• _Exercise objective_
Among the records that follow, set down only the lines from the one containing "Definition in_priority_range (p" to the one containing "ra_Priority := priority;", both included, exactly.
─── Exercise data ───
Definition parseKanbanParams (q : Values) : res kanbanParams :=
  let v := Get q "exclude_status" in
  let statuses := if bool_decide (v = "") then [] else splitAndTrim v in
  if (MaxExcludeStatuses <? length statuses)%nat
  then Err (Msg "too many exclude_status values (max 1000)") else
  Ok (mkKanban statuses (bool_decide (Get q "include_blocked" = "true"%string))).

Definition in_priority_range (p : option Z) : bool :=
  match p with Some p => (0 <=? p) && (p <=? 4) | None => true end.
Definition priority_error (p : option Z) : goerror :=
  Msg ("priority must be between 0 and 4 (got " +:+ itoa (default 0 p) +:+ ")").

Definition parseReadyParams (q : Values) : res ReadyArgs :=
  let mol := parseStringParam q "mol_type" in
  if negb (bool_decide (mol = "")) && negb (MolType_IsValid mol)
  then Err (Msg ("invalid mol_type: " +:+ mol +:+ " (must be swarm, patrol, or work)")) else
  let sort := parseStringParam q "sort" in
  if negb (bool_decide (sort = "")) && negb (SortPolicy_IsValid sort)
  then Err (Msg ("invalid sort policy: " +:+ sort +:+ " (must be hybrid, priority, or oldest)")) else
  let? unassigned := parseBoolParam q "unassigned" in
  let? include_deferred := parseBoolParam q "include_deferred" in
  let? priority := parseIntParam q "priority" in
  if negb (in_priority_range priority)
  then Err (priority_error priority) else
  let? limitPtr := parseIntParam q "limit" in
  if (match limitPtr with Some l => l <? 0 | None => false end)
  then Err (Msg ("limit must be non-negative (got " +:+ itoa (default 0 limitPtr) +:+ ")")) else
  Ok {| ra_Assignee := parseStringParam q "assignee"; ra_Unassigned := unassigned; ra_Priority := priority;
        ra_Type := parseStringParam q "type"; ra_Limit := default 0 limitPtr; ra_SortPolicy := sort;
        ra_Labels := parseArrayParam q "labels"; ra_LabelsAny := parseArrayParam q "labels_any";
        ra_ParentID := parseStringParam q "parent_id"; ra_MolType := mol; ra_IncludeDeferred := include_deferred |}.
───
• _Response below_
Definition in_priority_range (p : option Z) : bool :=
  match p with Some p => (0 <=? p) && (p <=? 4) | None => true end.
Definition priority_error (p : option Z) : goerror :=
  Msg ("priority must be between 0 and 4 (got " +:+ itoa (default 0 p) +:+ ")").

Definition parseReadyParams (q : Values) : res ReadyArgs :=
  let mol := parseStringParam q "mol_type" in
  if negb (bool_decide (mol = "")) && negb (MolType_IsValid mol)
  then Err (Msg ("invalid mol_type: " +:+ mol +:+ " (must be swarm, patrol, or work)")) else
  let sort := parseStringParam q "sort" in
  if negb (bool_decide (sort = "")) && negb (SortPolicy_IsValid sort)
  then Err (Msg ("invalid sort policy: " +:+ sort +:+ " (must be hybrid, priority, or oldest)")) else
  let? unassigned := parseBoolParam q "unassigned" in
  let? include_deferred := parseBoolParam q "include_deferred" in
  let? priority := parseIntParam q "priority" in
  if negb (in_priority_range priority)
  then Err (priority_error priority) else
  let? limitPtr := parseIntParam q "limit" in
  if (match limitPtr with Some l => l <? 0 | None => false end)
  then Err (Msg ("limit must be non-negative (got " +:+ itoa (default 0 limitPtr) +:+ ")")) else
  Ok {| ra_Assignee := parseStringParam q "assignee"; ra_Unassigned := unassigned; ra_Priority := priority;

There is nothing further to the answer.